Early in November, I asked Murray if he’d had any trick-or-treaters the previous week. “Nah. Keep the front gate locked in case any Mormons turn up.”
He does observe some other festivals, though. “Still got a few fireworks; keep them in the hot-water cupboard in case those irritating do-gooders get them banned.” No, he didn’t say “irritating”, but this is a family-friendly website.
He observes social courtesies as well. It was he who told a trio of raucous 17-year-olds on the No 8, “Watch your language, eh, guys. There’s ladies here.” He who lifts moss-slow old Linda’s shopping trolley off the same bus at her stop; near enough lifts her off as well. He who talks to afflicted, muttering and lurching Tane, claps him on the shoulder as they guffaw together.
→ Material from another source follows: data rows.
Lemma recover_segment_datas_spec poly kzg y sz segs datas chunk_count (cc : Z) :
  poly_to_segment_vec poly kzg y (Z.of_nat sz) = Ok segs ->
  length (Crypto.coeffs poly) = (chunk_count * sz)%nat ->
  Forall2 (fun d s => agrees d (Segment.content s)) datas segs ->
  (chunk_count <= count_some datas)%nat ->
  (forall s, s ∈ segs -> is_ok (Crypto.compute_proof_multi kzg poly
      (Crypto.x (Segment.position s)) cc (Segment.size s)) = true) ->
  exists segs', recover_segment_datas datas kzg cc (wrap 32 y) sz = Ok segs' /\
    length segs' = length segs /\
    forall i d s s', datas !! i = Some d -> segs !! i = Some s -> segs' !! i = Some s' ->
      recovered kzg poly cc d s s'.
Proof.
  intros Hs Hlen Hag Hcnt Hpr.
  apply poly_to_segment_vec_Ok in Hs as (Hsz & evals & Hf & Hl & Hsegs).
  rewrite Nat2Z.id in Hsegs.
  assert (Hpos : (0 < sz)%nat).
  { apply is_power_of_two_spec in Hsz as (k & Hk & Hz).
    pose proof (Z.pow_pos_nonneg 2 k). lia. }
  destruct (chunks_full sz (reverse_bit_order evals) (chunk_count * 2)) as [Hcl Hfull];
    [done|rewrite Hl, Hlen; lia|].
  set (row := reverse_bit_order evals) in *.
  assert (Hseg : forall i s, segs !! i = Some s ->
    Segment.position s = Crypto.mkPosition (wrap 32 (Z.of_nat i)) (wrap 32 y) /\
    Segment.data (Segment.content s) = take sz (drop (i * sz) row) /\
    Segment.size s = Z.of_nat sz /\ (i * sz + sz <= length row)%nat).
  { intros i s Hi. eapply Forall2_lookup_r in Hsegs as ([i' c] & Hc & Hp & Hdt); [|exact Hi].
    rewrite lookup_enumerate in Hc. apply fmap_Some in Hc as (c' & Hc & [= -> ->]).
    pose proof (Forall_lookup_1 _ _ _ _ Hfull Hc) as Hcl'. cbv beta in Hcl'. apply lookup_lt_Some in Hc as Hlt.
    rewrite lookup_chunks in Hc by done. case_bool_decide; [injection Hc as Hc|done].
    split_and!; [done|congruence|unfold Segment.size; rewrite Hdt; lia|]. rewrite Hl, Hlen. nia. }
  assert (Hd : Forall2 (fun d c => d = None \/ exists p, d = Some (Segment.mkData c p))
      datas (chunks sz row)).
  { apply Forall2_same_length_lookup. split.
    - apply Forall2_length in Hag, Hsegs. rewrite length_enumerate in Hsegs. lia.
    - intros i d c Hi Hc. eapply Forall2_lookup_l in Hag as (s & Hs & Ha); [|exact Hi].
      destruct (Hseg _ _ Hs) as (_ & Hdt & _). rewrite lookup_chunks in Hc by done.
      case_bool_decide; [injection Hc as Hc|done].
      destruct Ha as [-> | ->]; [by left|right].
      exists (Segment.proof (Segment.content s)). rewrite <- Hc, <- Hdt. by destruct (Segment.content s). }
  destruct (segment_datas_to_row_agrees datas _ sz Hfull Hd) as [Hra Hrc].
  rewrite concat_chunks in Hra by done.
  assert (Hrec : recover_poly (Crypto.get_fs kzg) (segment_datas_to_row datas sz) = Ok poly).
  { destruct poly as [coeffs]. eapply recover_poly_spec; [exact Hf|exact Hra|].
    simpl in Hlen. nia. }
  assert (Hext : extend_poly (Crypto.get_fs kzg) poly = Ok row)
    by (destruct poly as [coeffs]; by apply extend_poly_spec).
  unfold recover_segment_datas. rewrite Hrec. bind_simpl. rewrite Hext. bind_simpl.
  apply Forall2_length in Hag as Hdl.
  match goal with |- context [mapM ?f ?l] => destruct (mapM_res_exists f l) as [segs' Hs'] end.
  - intros [i d] Hin. apply list_elem_of_lookup in Hin as [j Hj].
    rewrite lookup_enumerate in Hj. apply fmap_Some in Hj as (d' & Hj & [= -> ->]).
    destruct d' as [c|]; [by eexists|].
    eapply Forall2_lookup_l in Hag as (s & Hs & _); [|exact Hj].
    destruct (Hseg _ _ Hs) as (Hp & Hdt & Hss & Hle).
    rewrite (proj2 (Nat.ltb_ge _ _)) by lia. unfold Segment.from_data.
    rewrite <- Hdt, <- Hp. fold (Segment.size s).
    specialize (Hpr s ltac:(by eapply list_elem_of_lookup_2)).
    destruct (Crypto.compute_proof_multi _ _ _ _ _); [|done..]. by eexists.
  - exists segs'. split; [done|]. split.
    { apply mapM_res_length in Hs'. rewrite length_enumerate in Hs'. lia. }
    intros i d s s' Hi Hs Hs1. destruct (Hseg _ _ Hs) as (Hp & Hdt & Hss & Hle).
    eapply mapM_res_lookup in Hs'; [|rewrite lookup_enumerate, Hi; done|exact Hs1].
    simpl in Hs'. unfold recovered. rewrite <- Hp in Hs'. destruct d as [c|].
    + assert (agrees (Some c) (Segment.content s)) as [?|Hc]
        by exact (Forall2_lookup_lr _ _ _ _ _ _ Hag Hi Hs); [done|].
      by simplify_eq/=.
    + rewrite (proj2 (Nat.ltb_ge _ _)) in Hs' by lia. unfold Segment.from_data in Hs'.
      rewrite <- Hdt in Hs'. fold (Segment.size s) in Hs'.
      destruct (Crypto.compute_proof_multi _ _ _ _ _) as [p| |]; [|done..]. simpl in Hs'.
      by simplify_eq.
Qed.
(* ===== verification/Sidecar.v ===== *)
(** * Sidecars ([crates/core-primitives/src/sidecar.rs])

    The metadata a client attaches to a submission, how it is computed from the
    application data and how data is checked against it. *)

From S2P Require Import Prelude Codec KzgLib KzgIndex KzgToy DasPrimitives Blob ErasureCoding.
From S2P Require Import CorePrimitives Reliability.

Inductive SidecarStatus := NotFound | ProofError | Success.
#[export] Instance SidecarStatus_eq_dec : EqDecision SidecarStatus.
Proof. solve_decision. Defined.

Module SidecarMetadata.
Section metadata.
Context `{Platform} `{KzgLib} `{EmbeddedSettings}.

Record t := mk {
  app_id : Z;
  bytes_len : Z;
  nonce : Z;
  commitments : list KZGCommitment;
  proofs : list KZGProof
}.

#[export] Instance t_eq_dec : EqDecision t.
Proof. solve_decision. Defined.
#[export] Instance t_wf : Wf t :=
  fun m => in_u 32 (app_id m) /\ in_u 32 (bytes_len m) /\ in_u 32 (nonce m).

Definition new := mk.

Definition check (self : t) : bool :=
  bool_decide (length (commitments self) = length (proofs self))
  && negb (bool_decide (commitments self = []))
  && (0 <? bytes_len self).

Definition confidence_id (self : t) : bytes := app_confidence (app_id self) (nonce self).

Definition id `{HashLib} `{Codec t} (self : t) : bytes := blake2_256 (scale_encode self).

Definition verify_bytes (self : t) (bs : bytes) : res string bool :=
  kzg ← Crypto.default_embedded EMBEDDED_KZG_SETTINGS_BYTES;
  blobs ← bytes_to_blobs bs FIELD_ELEMENTS_PER_BLOB;
  Blob.verify_batch blobs (commitments self) (proofs self) kzg FIELD_ELEMENTS_PER_BLOB.

(** The parallel and the sequential version collect the same results. *)
Definition try_from_app_data (bs : bytes) (app_id nonce : Z) : res string t :=
  kzg ← Crypto.default_embedded EMBEDDED_KZG_SETTINGS_BYTES;
  let data_len := wrap 32 (Z.of_nat (length bs)) in
  blobs ← bytes_to_blobs bs FIELD_ELEMENTS_PER_BLOB;
  results ← res_map_err (fun e => "Failed to commit and proof: " +:+ e)
              (mapM (fun blob => Blob.commit_and_proof blob kzg FIELD_ELEMENTS_PER_BLOB) blobs);
  Ok (mk app_id data_len nonce (results.*1) (results.*2)).
End metadata.
End SidecarMetadata.
Export (hints) SidecarMetadata.

Module Sidecar.
Section sidecar.
Context `{KzgLib}.

Record t := mk { metadata : SidecarMetadata.t; status : option SidecarStatus }.

Definition new (metadata : SidecarMetadata.t) : t := mk metadata None.

Definition id `{HashLib} `{Codec SidecarMetadata.t} (self : t) : bytes :=
  SidecarMetadata.id (metadata self).

Definition calculate_id `{HashLib} (blob : bytes) : bytes := blake2_256 blob.

Definition is_unavailability (self : t) : bool :=
  negb (bool_decide (status self = Some Success)) && bool_decide (is_Some (status self)).

Definition set_not_found (self : t) : t := mk (metadata self) (Some NotFound).
End sidecar.
End Sidecar.

Section sidecar_props.
Context `{Platform} `{KzgLib} `{EmbeddedSettings} `{!KzgSingleLaws} `{!KzgBatchLaws}.

(** What [try_from_app_data] computes verifies. *)
Lemma app_data_metadata bs app_id nonce m :
  Z.of_nat (length bs) < 2 ^ 32 ->
  SidecarMetadata.try_from_app_data bs app_id nonce = Ok m ->
  SidecarMetadata.verify_bytes m bs = Ok true /\ SidecarMetadata.check m = true /\
  SidecarMetadata.bytes_len m = Z.of_nat (length bs).
Proof.
  intros Hlen Hm. unfold SidecarMetadata.try_from_app_data in Hm.
  apply res_bind_Ok in Hm as (kzg & Hkzg & Hm). apply res_bind_Ok in Hm as (blobs & Hb & Hm).
  apply res_bind_Ok in Hm as (results & Hr & [= <-]).
  assert (Hr' : mapM (fun blob => Blob.commit_and_proof blob kzg FIELD_ELEMENTS_PER_BLOB) blobs
      = Ok results) by (destruct (mapM _ _); simpl in Hr; congruence).
  apply mapM_res_Ok in Hr'. apply Forall2_length in Hr' as Hl.
  rewrite wrap_small by (unfold in_u; lia). split_and!.
  - unfold SidecarMetadata.verify_bytes. rewrite Hkzg. bind_simpl. rewrite Hb. bind_simpl. simpl.
    assert (Hos : exists os, (fun '(b, _, _) => b) <$> os = blobs /\
        (fun '(_, c, _) => c) <$> os = results.*1 /\ (fun '(_, _, p) => p) <$> os = results.*2 /\
        Forall (fun '(b, c, p) => Blob.commit_and_proof b kzg FIELD_ELEMENTS_PER_BLOB = Ok (c, p)) os).
    { clear -Hr'. induction Hr' as [|b [c p] bl rs Hbc _ (os & <- & Hc & Hp & Hf)]; [by exists []|].
      exists ((b, c, p) :: os). rewrite !fmap_cons, Hc, Hp. split_and!; [done..|by constructor]. }
    destruct Hos as (os & <- & <- & <- & Hf). apply Blob.verify_batch_honest; [reflexivity|done].
  - unfold bytes_to_blobs in Hb. case_bool_decide as Hne; [done|].
    apply res_bind_Ok in Hb as (bpb & Hbpb & Hb). unfold chunks_to_blobs in Hb.
    destruct (bpb =? 0) eqn:Hz; [done|]. apply mapM_res_length in Hb.
    assert (Hpos : (0 < Z.to_nat bpb)%nat).
    { apply get_bytes_per_blob_nonneg in Hbpb. lia. }
    rewrite chunks_unfold in Hb by done. simpl in Hb.
    unfold SidecarMetadata.check. cbn [SidecarMetadata.commitments SidecarMetadata.proofs
      SidecarMetadata.bytes_len]. rewrite bool_decide_true by (by rewrite !length_fmap).
    rewrite bool_decide_false by (destruct results; [simpl in Hl; lia|done]).
    simpl. apply Z.ltb_lt. destruct bs; [done|simpl; lia].
  - reflexivity.
Qed.

(** Honest metadata is accepted: metadata computed from application data by
    [try_from_app_data] passes the pallet's structural [check] and [verify_bytes]
    accepts the data against it (for data shorter than [2^32] bytes). *)
Theorem try_from_app_data_verifies bs app_id nonce m :
  Z.of_nat (length bs) < 2 ^ 32 ->
  SidecarMetadata.try_from_app_data bs app_id nonce = Ok m ->
  SidecarMetadata.verify_bytes m bs = Ok true /\ SidecarMetadata.check m = true /\
  SidecarMetadata.bytes_len m = Z.of_nat (length bs).
Proof. apply app_data_metadata. Qed.
End sidecar_props.

(** ** Concrete metadata *)
Section sidecar_witness.
#[local] Existing Instances host64 bytes_lib bytes_lib_fr bytes_lib_g1 bytes_lib_transcript
  bytes_lib_single bytes_lib_batch.
#[local] Instance toy_embedded : EmbeddedSettings := Crypto.zero_settings (Z.to_nat 4096) 65.

Lemma toy_default_embedded :
  exists kzg, Crypto.default_embedded EMBEDDED_KZG_SETTINGS_BYTES = Ok kzg.
Proof.
  destruct (Crypto.zero_settings_spec (Z.to_nat 4096) 65) as [Hb Hl].
  apply (Crypto.default_embedded_total _ (Z.to_nat 4096) 65).
  - simpl. lia.
  - exact Hb.
  - exact (Z2Nat.id 4096 ltac:(lia)).
  - reflexivity.
  - exact Hl.
  - intros c Hc Hcb. destruct (enc_of_Ok 48 c (conj Hc Hcb)) as (e & He & _). exists e. exact He.
  - intros c _ _. exists c. reflexivity.
  - intros n. exists (2 ^ n). reflexivity.
Qed.

Lemma toy_metadata_exists : exists m, SidecarMetadata.try_from_app_data [1; 2; 3] 4 5 = Ok m.
Proof.
  unfold SidecarMetadata.try_from_app_data. destruct toy_default_embedded as [kzg ->]. bind_simpl.
  destruct (bytes_to_blobs_complete [1; 2; 3] FIELD_ELEMENTS_PER_BLOB) as (blobs & -> & _ & Hl & _);
    [unfold is_bytes; by_decision|discriminate|reflexivity|vm_compute; reflexivity|]. bind_simpl.
  destruct (mapM_res_exists (E := string)
    (fun blob => Blob.commit_and_proof blob kzg FIELD_ELEMENTS_PER_BLOB) blobs) as [rs ->];
    [|by eexists].
  intros b Hb. rewrite Forall_forall in Hl. specialize (Hl b Hb).
  unfold Blob.commit_and_proof, Blob.check_field_elements_per_blob, Crypto.commit.
  assert (Hp : is_power_of_two FIELD_ELEMENTS_PER_BLOB = true) by reflexivity.
  rewrite Hp. cbn [negb]. bind_simpl. cbn [commit_to_poly bytes_lib]. bind_simpl.
  assert (HF : FIELD_ELEMENTS_PER_BLOB = Z.of_nat 2048) by reflexivity. rewrite HF in *.
  rewrite Blob.compute_challenge_layout.
  - bind_simpl. unfold Crypto.compute_proof. cbn [compute_proof_single bytes_lib].
    bind_simpl. eexists. reflexivity.
  - unfold Blob.to_fs_fr_vec. lia.
  - apply Nat.leb_le. vm_compute. reflexivity.
  - vm_compute. reflexivity.
Qed.

Lemma try_from_app_data_verifies_witness :
  exists m, SidecarMetadata.try_from_app_data [1; 2; 3] 4 5 = Ok m /\
    SidecarMetadata.verify_bytes m [1; 2; 3] = Ok true.
Proof.
  destruct toy_metadata_exists as [m Hm]. exists m. split; [exact Hm|].
  apply (try_from_app_data_verifies [1; 2; 3] 4 5 m); [reflexivity | exact Hm].
Defined.
End sidecar_witness.
(* ===== verification/PosIndex.v ===== *)
(** * The index of the proof of space

    What the key-value store holds after saving pieces, as a refinement: the store
    represents the list of saved pieces, the list of cells in the order they were
    indexed, and the set of recorded pairs. *)

From S2P Require Import Prelude Codec DasDb KzgLib KzgIndex KzgToy DasPrimitives CorePrimitives.
From S2P Require Import Reliability PosUtils ProofOfSpace.

#[export] Instance YPos_wf : Wf YPos.t := fun p => in_u 32 (YPos.to_u32 p).

(** Structs encode field by field. *)
Class PieceKeyLayout `{ScaleInts} `{Codec PiecePosition.t} `{Codec PieceMetadata.t} : Prop :=
  encode_piece_metadata : forall m,
    scale_encode m = encode_u32 (PieceMetadata.block_num m) ++ scale_encode (PieceMetadata.pos m).

Lemma hash_to_u16_xor_bound hash : is_bytes hash -> in_u 16 (hash_to_u16_xor hash).
Proof.
  intros Hb. unfold hash_to_u16_xor.
  assert (Hch : Forall is_bytes (chunks 2 hash)).
  { apply Forall_forall. intros c Hc. apply Forall_forall. intros b Hbc.
    unfold is_bytes in Hb. rewrite Forall_forall in Hb. apply Hb.
    rewrite <- (concat_chunks 2 hash) by lia. apply list_elem_of_In, in_concat.
    exists c. split; by apply list_elem_of_In. }
  match goal with |- context [fold_left ?g _ 0] => set (f := g) end.
  assert (H0 : in_u 16 0) by done. revert H0. generalize 0.
  induction Hch as [|c cs Hc _ IH]; intros acc Hacc; simpl; [done|].
  apply IH. apply lxor_u; [lia|done|].
  assert (Hd : forall i, in_u 8 (default 0 (c !! i))).
  { intros i. destruct (c !! i) as [b|] eqn:Hi; [|done]. by eapply Forall_lookup_1 in Hc. }
  apply (from_be_bytes_bound [default 0 (c !! 0%nat); default 0 (c !! 1%nat)]).
  repeat (constructor; [apply Hd|]). constructor.
Qed.

(** ** Neighbouring offsets *)
Definition partner (i : Z) : Z := if i mod 2 =? 0 then i + 1 else i - 1.

Lemma partner_spec i : in_u 32 i ->
  YPos.match_x_pos (YPos.from_u32 i) = YPos.from_u32 (partner i) /\ in_u 32 (partner i).
Proof.
  unfold in_u, YPos.from_u32, partner. intros Hi.
  pose proof (Z.div_mod i 2 ltac:(lia)) as Hdm. pose proof (Z.mod_pos_bound i 2 ltac:(lia)).
  destruct (Z.eqb_spec (i mod 2) 0) as [He|He]; simpl.
  - rewrite wrap_small by (unfold in_u; lia).
    replace ((i + 1) mod 2) with 1; [split; [done|lia]|].
    rewrite Hdm, He. apply (Z.mod_unique_pos _ _ (i / 2)); lia.
  - rewrite wrap_small by (unfold in_u; lia).
    replace ((i - 1) mod 2) with 0; [split; [done|lia]|].
    apply (Z.mod_unique_pos _ _ (i / 2)); lia.
Qed.

Lemma from_u32_to_u32 i : YPos.to_u32 (YPos.from_u32 i) = i.
Proof. unfold YPos.from_u32. by destruct (_ =? _). Qed.

Lemma from_u32_inj i j : YPos.from_u32 i = YPos.from_u32 j -> i = j.
Proof. intros Heq. by rewrite <- (from_u32_to_u32 i), Heq, from_u32_to_u32. Qed.

Section index.
Context `{KzgLib} `{!FrBytesLaws} `{HashLib} `{!HashLaws} `{ScaleInts} `{!ScaleIntsLaws}.
Context `{Codec YPos.t} `{!CodecLaws YPos.t} `{Codec PiecePosition.t}
  `{Codec PieceMetadata.t} `{!CodecLaws PieceMetadata.t} `{!PieceKeyLayout}
  `{Codec Piece.t} `{!CodecLaws Piece.t} `{Codec Segment.t}
  `{Codec (list CellMetadata.t)} `{!CodecLaws (list CellMetadata.t)}
  `{Codec (list (CellMetadata.t * CellMetadata.t))}
  `{!CodecLaws (list (CellMetadata.t * CellMetadata.t))}.
Context {DB : Type} `{DasKv DB} `{!DasKvLaws DB}.
Context (farmer_id : FarmerId.t) (Hfarmer : length (FarmerId.inner farmer_id) = 32%nat).
Implicit Types db : DB.

(** A cell as the index sees it. *)
Abbreviation icell := (CellMetadata.t * Segment.t)%type.

Definition y_of (seg : Segment.t) : Z :=
  match YValueManager.calculate_y farmer_id seg with Ok y => y | _ => 0 end.

Lemma calculate_y_Ok seg :
  YValueManager.calculate_y farmer_id seg = Ok (y_of seg) /\ in_u 32 (y_of seg).
Proof.
  unfold y_of, YValueManager.calculate_y. destruct (Segment.data _) as [|b bs]; [done|].
  unfold Crypto.scalar_encode. rewrite length_xor_byte_slices, Hfarmer, length_fr_to_bytes. simpl.
  destruct (fold_hash_Ok (chacha8_keystream (xor_byte_slices (FarmerId.inner farmer_id) (fr_to_bytes b))))
    as (y & -> & Hy); [apply length_chacha8_keystream|apply chacha8_keystream_is_bytes|done].
Qed.
(** [&mut BlobMetadata] is returned; [try_mutate] writes the votes when the closure
    succeeds. *)
Definition handle_vote (at_block authority_index metadata_index : Z) (metadata : BlobMetadata)
    : PM BlobMetadata :=
  maybe_unavailable_vote ← gets (fun s => UnavailableVote s !! (at_block, metadata_index));
  unavailable_vote ← (
    match maybe_unavailable_vote with
    | Some unavailable_vote =>
        _ ← ensureM (negb (bool_decide (authority_index ∈ unavailable_vote)))
              (ModuleError DuplicateReportSubmission);
        lift_res (ok_or (try_push MaxBlobNum authority_index unavailable_vote)
                    (ModuleError ExceedMaxTotalVotes))
    | None =>
        lift_res (ok_or (try_push MaxBlobNum authority_index [])
                    (ModuleError ExceedMaxTotalVotes))
    end);
  keys ← gets Keys;
  let vote_num := wrap 32 (Z.of_nat (length unavailable_vote)) in
  let threshold := permill_mul_floor UNAVAILABILITY_THRESHOLD (wrap 32 (Z.of_nat (length keys))) in
  let metadata' := if threshold <? vote_num then set_unavailable metadata else metadata in
  _ ← modify (set_UnavailableVote (insert (at_block, metadata_index) unavailable_vote));
  mret metadata'.
(* ===== verification/FarmersFortune.v ===== *)
(** * The rewards pallet ([crates/pallet-farmers-fortune/src/lib.rs])

    One call, [claim]: a farmer presents a solution for the previous block and is paid a
    fixed reward.  Commitments come from the data submission pallet through the trait
    [CommitmentFromPosition], which caches extended commitments, so a claim also runs a
    storage write there.  The currency is an interface. *)

From S2P Require Import Prelude Codec DasDb KzgLib KzgIndex KzgToy DasPrimitives Blob.
From S2P Require Import ErasureCoding CorePrimitives Reliability Sidecar PosUtils ProofOfSpace.
From S2P Require Import MeloStore MeloStoreProps.

(** [traits::CommitmentFromPosition] over a storage [S]. *)
Class CommitmentFromPosition `{KzgLib} (S : Type) :=
  cfp_commitments : Z -> Position -> stM string S (option KZGCommitment).

#[export] Instance melo_store_commitments `{Platform} `{KzgLib} `{MeloConfig} `{EmbeddedSettings}
  : CommitmentFromPosition Storage := commitments_at.

(** [Config], with [frame_support::traits::Currency]. *)
Class FortuneConfig `{MeloConfig} := {
  RewardAmount : Z;
  MaxClaimantsPerBlock : Z;
  Balances : Type;
  ExistentialDeposit : Z;
  free_balance : AccountId -> Balances -> Z;
  deposit_creating : AccountId -> Z -> Balances -> Balances;
  encode_account : AccountId -> bytes
}.

(** A deposit of at least the existential deposit reaches the account, and only it. *)
Class CurrencyLaws `{FortuneConfig} : Prop := {
  deposit_creating_self : forall who v b, ExistentialDeposit <= v ->
    free_balance who (deposit_creating who v b) = free_balance who b + v;
  deposit_creating_other : forall who other v b, other <> who ->
    free_balance other (deposit_creating who v b) = free_balance other b
}.

Module FarmersFortune.
Inductive Error :=
| InvalidSolution
| PreCommitNotFound
| WinCommitNotFound
| MaxClaimantsReached
| AlreadyClaimed
| StorageLimitReached
| BlockNumberUnderflow.

Inductive DispatchError := BadOrigin | ModuleError (e : Error).

Section pallet.
Context `{Platform} `{KzgLib} `{HashLib} `{MeloConfig} `{!FortuneConfig} `{EmbeddedSettings}.
Context `{Codec Segment.t} `{!CommitmentFromPosition Storage}.

Inductive Event := RewardClaimed (who : AccountId) (amount : Z).

(** The pallet's storage, the balances, the data submission pallet with [frame_system],
    and the events of the block, latest first. *)
Record State := mkState {
  ClaimantsForBlock : gmap Z (list AccountId);
  balances : Balances;
  store : Storage;
  fevents : list Event
}.

Abbreviation FM A := (stM DispatchError State A).

Definition claimants (b : Z) (s : State) : list AccountId := default [] (ClaimantsForBlock s !! b).

Definition set_ClaimantsForBlock f s :=
  mkState (f (ClaimantsForBlock s)) (balances s) (store s) (fevents s).
Definition set_balances f s :=
  mkState (ClaimantsForBlock s) (f (balances s)) (store s) (fevents s).
Definition set_store st s := mkState (ClaimantsForBlock s) (balances s) st (fevents s).
Definition set_fevents f s :=
  mkState (ClaimantsForBlock s) (balances s) (store s) (f (fevents s)).

Definition ensure_signed (origin : Origin) : FM AccountId :=
  lift_res match origin with Signed who => Ok who | _ => Err BadOrigin end.

(** Run the other pallet; its only failures are panics. *)
Definition on_store {A} (m : stM string Storage A) : FM A := fun s =>
  let '(r, st) := m (store s) in
  (match r with Ok a => Ok a | _ => Panic end, set_store st s).

Definition commitment_or (e : Error) (block_num : Z) (position : Position) : FM KZGCommitment :=
  maybe ← on_store (cfp_commitments block_num position);
  lift_res (ok_or maybe (ModuleError e)).

(** [Solution::verify] panics where the embedded settings do not load. *)
Definition verify_solution (r : res string bool) : res DispatchError bool :=
  match r with Ok b => Ok b | _ => Panic end.

Definition claim (origin : Origin) (pre_cell : PreCell) (win_cell_left win_cell_right : Cell)
    : FM unit :=
  who ← ensure_signed origin;
  now ← gets (fun s => block_number (store s));
  current ← gets (claimants now);
  _ ← ensureM (Z.of_nat (length current) <? MaxClaimantsPerBlock) (ModuleError MaxClaimantsReached);
  _ ← ensureM (negb (bool_decide (who ∈ current))) (ModuleError AlreadyClaimed);
  pre_block_num ← lift_res (if now <? 1 then Err (ModuleError BlockNumberUnderflow) else Ok (now - 1));
  pre_block_hash ← gets (fun s => block_hash (store s) pre_block_num);
  let left_block_num := CellMetadata.block_number (cell_metadata win_cell_left) in
  let right_block_num := CellMetadata.block_number (cell_metadata win_cell_right) in
  win_block_hash_left ← gets (fun s => block_hash (store s) left_block_num);
  win_block_hash_right ← gets (fun s => block_hash (store s) right_block_num);
  pre_commit ← commitment_or PreCommitNotFound pre_block_num (Segment.position (pre_seg pre_cell));
  left_commit ← commitment_or WinCommitNotFound left_block_num
                  (Segment.position (cell_seg win_cell_left));
  right_commit ← commitment_or WinCommitNotFound right_block_num
                   (Segment.position (cell_seg win_cell_right));
  let farmer_id := FarmerId.new (encode_account who) in
  let solution := Solution.new pre_block_hash farmer_id pre_cell win_cell_left win_cell_right in
  valid ← lift_res (verify_solution
            (Solution.verify solution pre_commit left_commit right_commit
               win_block_hash_left win_block_hash_right PRE_CELL_LEADING_ZEROS 1));
  _ ← ensureM valid (ModuleError InvalidSolution);
  current' ← lift_res (ok_or (try_push MaxClaimantsPerBlock who current)
                         (ModuleError StorageLimitReached));
  _ ← modify (set_ClaimantsForBlock (insert now current'));
  _ ← modify (set_balances (deposit_creating who RewardAmount));
  modify (set_fevents (cons (RewardClaimed who RewardAmount))).

Definition dispatch (origin : Origin) (pre_cell : PreCell) (win_cell_left win_cell_right : Cell)
    : FM unit := transactional (claim origin pre_cell win_cell_left win_cell_right).
End pallet.
End FarmersFortune.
I mustn’t make Murray into a knight errant, though he does make sure the stray kittens dumped in the reserve behind his place get picked up by the SPCA. He has his fair share-plus of prejudices and preconceptions, misinformation and misanthropy.
He’s wary of any officialdom; obeyed Covid lockdowns but wouldn’t do so again. “They better not bloody try.” He knows the wealthy are out to get the rest of us; that any bugger of any gender in a suit is automatically untrustworthy – though he reckons Donald Trump could teach our politicians a thing or three.
We get along; I believe we both enjoy our contact. But I know that one throwaway, clever-clever comment from me, one arty-farty or bleeding-heart leftie lapse, and I’d switch from being Dave to being that prick with the beard.
Murray can make me feel humble. Partly it’s the shoulder-shrugging, middle-finger-lifted stoicism and defiance I see in him. Partly it’s our improbable discourse: on the one hand, a tertiary graduate who’s never had to strain his body for a living, on the other, a left-school-at-15 tar-seal truck worker/kitchen hand/warehouse labourer whose body has been his only employment asset. Add to that my lurking awareness that there but for genetics, environment, choices, I may have gone, too.
Why else does he interest me? Because by almost any criteria, he’s not a success, and such people are often more complex, interesting, affecting than so-called winners.
Plus he’s increasingly significant: the Murrays of Aotearoa have been comfortably ignored for a long while, or presented only as statistics, election slogan stereotypes, sentimental caricatures. Now social media have given them a voice – a challenging, edgy, potentially rebellious one, with increasing power at the polls.
Mostly, I wanted you to meet him because of the conviction he gives me that in a society where the top 2% and bottom 20% are now so far apart, they can’t see one another over the horizon, fairness, respect, charity and compassion, aspirations and hopes are still universally acknowledged.
Talking to Murray has taught me far more than reading any politician’s honkings about “decent, fair-minded Kiwi battlers”. They say it; Murray shows it. I hope I’ll see him on the No 8 this week.